### What needs to be done
Repeat, exactly and completely, the entries shown underneath.

### Source data
(* ===== verification/BlockStoreReads.v ===== *)
(** * The block store: reading

    Missing indexes, roots, and the entries of a slot. *)

From stdpp Require Import sorting.
From S2P Require Import Prelude Interface Codec Message Entry BlockStore BlockStoreProofs BlockStoreChain.

Import transaction blob blob_header meta entry blocktree store_proofs chain_proofs.

(** ** The header of a blob *)

Module header_proofs.
Import entry_proofs.

Lemma length_write_le (r : range) n b : (r.1 + r.2 ≤ length b.(blob_bytes))%nat →
  length (write_le r n b).(blob_bytes) = length b.(blob_bytes).
Proof.
  intros Hr. unfold write_le. cbn [blob_bytes].
  rewrite !length_app, length_take, length_le_enc, length_drop. lia.
Qed.

Lemma read_write_same (r : range) n b : (r.1 + r.2 ≤ length b.(blob_bytes))%nat →
  0 ≤ n < 256 ^ Z.of_nat r.2 → read_le r (write_le r n b) = n.
Proof.
  intros Hr Hn. unfold read_le, write_le. cbn [blob_bytes].
  rewrite drop_app_length' by (rewrite length_take; lia).
  rewrite take_app_length' by (by rewrite length_le_enc). by apply le_val_enc.
Qed.

Lemma read_write_other (r r' : range) n b : (r.1 + r.2 ≤ length b.(blob_bytes))%nat →
  (r'.1 + r'.2 ≤ r.1 ∨ r.1 + r.2 ≤ r'.1)%nat → read_le r' (write_le r n b) = read_le r' b.
Proof.
  intros Hr Hd. unfold read_le, write_le. cbn [blob_bytes]. f_equal. destruct Hd as [Hd|Hd].
  - rewrite drop_app_le by (rewrite length_take; lia).
    rewrite take_app_le by (rewrite length_drop, length_take; lia).
    rewrite skipn_firstn_comm, take_take, Nat.min_l by lia. done.
  - rewrite app_assoc, drop_app_ge by (rewrite length_app, length_take, length_le_enc; lia).
    rewrite drop_drop. do 2 f_equal. rewrite length_app, length_take, length_le_enc. lia.
Qed.

(** Past the end of the range nothing changes. *)
Lemma drop_write_le (r : range) n b k : (r.1 + r.2 ≤ length b.(blob_bytes))%nat →
  (r.1 + r.2 ≤ k)%nat → drop k (write_le r n b).(blob_bytes) = drop k b.(blob_bytes).
Proof.
  intros Hr Hk. unfold write_le. cbn [blob_bytes].
  rewrite app_assoc, drop_app_ge by (rewrite length_app, length_take, length_le_enc; lia).
  rewrite drop_drop. f_equal. rewrite length_app, length_take, length_le_enc. lia.
Qed.

Lemma full_length b (r : range) : Z.of_nat (length b.(blob_bytes)) = BLOB_SIZE →
  (r.1 + r.2 ≤ 112)%nat → (r.1 + r.2 ≤ length b.(blob_bytes))%nat.
Proof. change BLOB_SIZE with 65408. lia. Qed.

Section Carry.
Context `{!Ranged Transaction, !Bincode Transaction}.
Context `{!Bincode (list Entry), !BincodeLaws (list Entry)}.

### Answer space
(* ===== verification/BlockStoreReads.v ===== *)
(** * The block store: reading

    Missing indexes, roots, and the entries of a slot. *)

From stdpp Require Import sorting.
From S2P Require Import Prelude Interface Codec Message Entry BlockStore BlockStoreProofs BlockStoreChain.

Import transaction blob blob_header meta entry blocktree store_proofs chain_proofs.

(** ** The header of a blob *)

Module header_proofs.
Import entry_proofs.

Lemma length_write_le (r : range) n b : (r.1 + r.2 ≤ length b.(blob_bytes))%nat →
  length (write_le r n b).(blob_bytes) = length b.(blob_bytes).
Proof.
  intros Hr. unfold write_le. cbn [blob_bytes].
  rewrite !length_app, length_take, length_le_enc, length_drop. lia.
Qed.

Lemma read_write_same (r : range) n b : (r.1 + r.2 ≤ length b.(blob_bytes))%nat →
  0 ≤ n < 256 ^ Z.of_nat r.2 → read_le r (write_le r n b) = n.
Proof.
  intros Hr Hn. unfold read_le, write_le. cbn [blob_bytes].
  rewrite drop_app_length' by (rewrite length_take; lia).
  rewrite take_app_length' by (by rewrite length_le_enc). by apply le_val_enc.
Qed.

Lemma read_write_other (r r' : range) n b : (r.1 + r.2 ≤ length b.(blob_bytes))%nat →
  (r'.1 + r'.2 ≤ r.1 ∨ r.1 + r.2 ≤ r'.1)%nat → read_le r' (write_le r n b) = read_le r' b.
Proof.
  intros Hr Hd. unfold read_le, write_le. cbn [blob_bytes]. f_equal. destruct Hd as [Hd|Hd].
  - rewrite drop_app_le by (rewrite length_take; lia).
    rewrite take_app_le by (rewrite length_drop, length_take; lia).
    rewrite skipn_firstn_comm, take_take, Nat.min_l by lia. done.
  - rewrite app_assoc, drop_app_ge by (rewrite length_app, length_take, length_le_enc; lia).
    rewrite drop_drop. do 2 f_equal. rewrite length_app, length_take, length_le_enc. lia.
Qed.

(** Past the end of the range nothing changes. *)
Lemma drop_write_le (r : range) n b k : (r.1 + r.2 ≤ length b.(blob_bytes))%nat →
  (r.1 + r.2 ≤ k)%nat → drop k (write_le r n b).(blob_bytes) = drop k b.(blob_bytes).
Proof.
  intros Hr Hk. unfold write_le. cbn [blob_bytes].
  rewrite app_assoc, drop_app_ge by (rewrite length_app, length_take, length_le_enc; lia).
  rewrite drop_drop. f_equal. rewrite length_app, length_take, length_le_enc. lia.
Qed.

Lemma full_length b (r : range) : Z.of_nat (length b.(blob_bytes)) = BLOB_SIZE →
  (r.1 + r.2 ≤ 112)%nat → (r.1 + r.2 ≤ length b.(blob_bytes))%nat.
Proof. change BLOB_SIZE with 65408. lia. Qed.

Section Carry.
Context `{!Ranged Transaction, !Bincode Transaction}.
Context `{!Bincode (list Entry), !BincodeLaws (list Entry)}.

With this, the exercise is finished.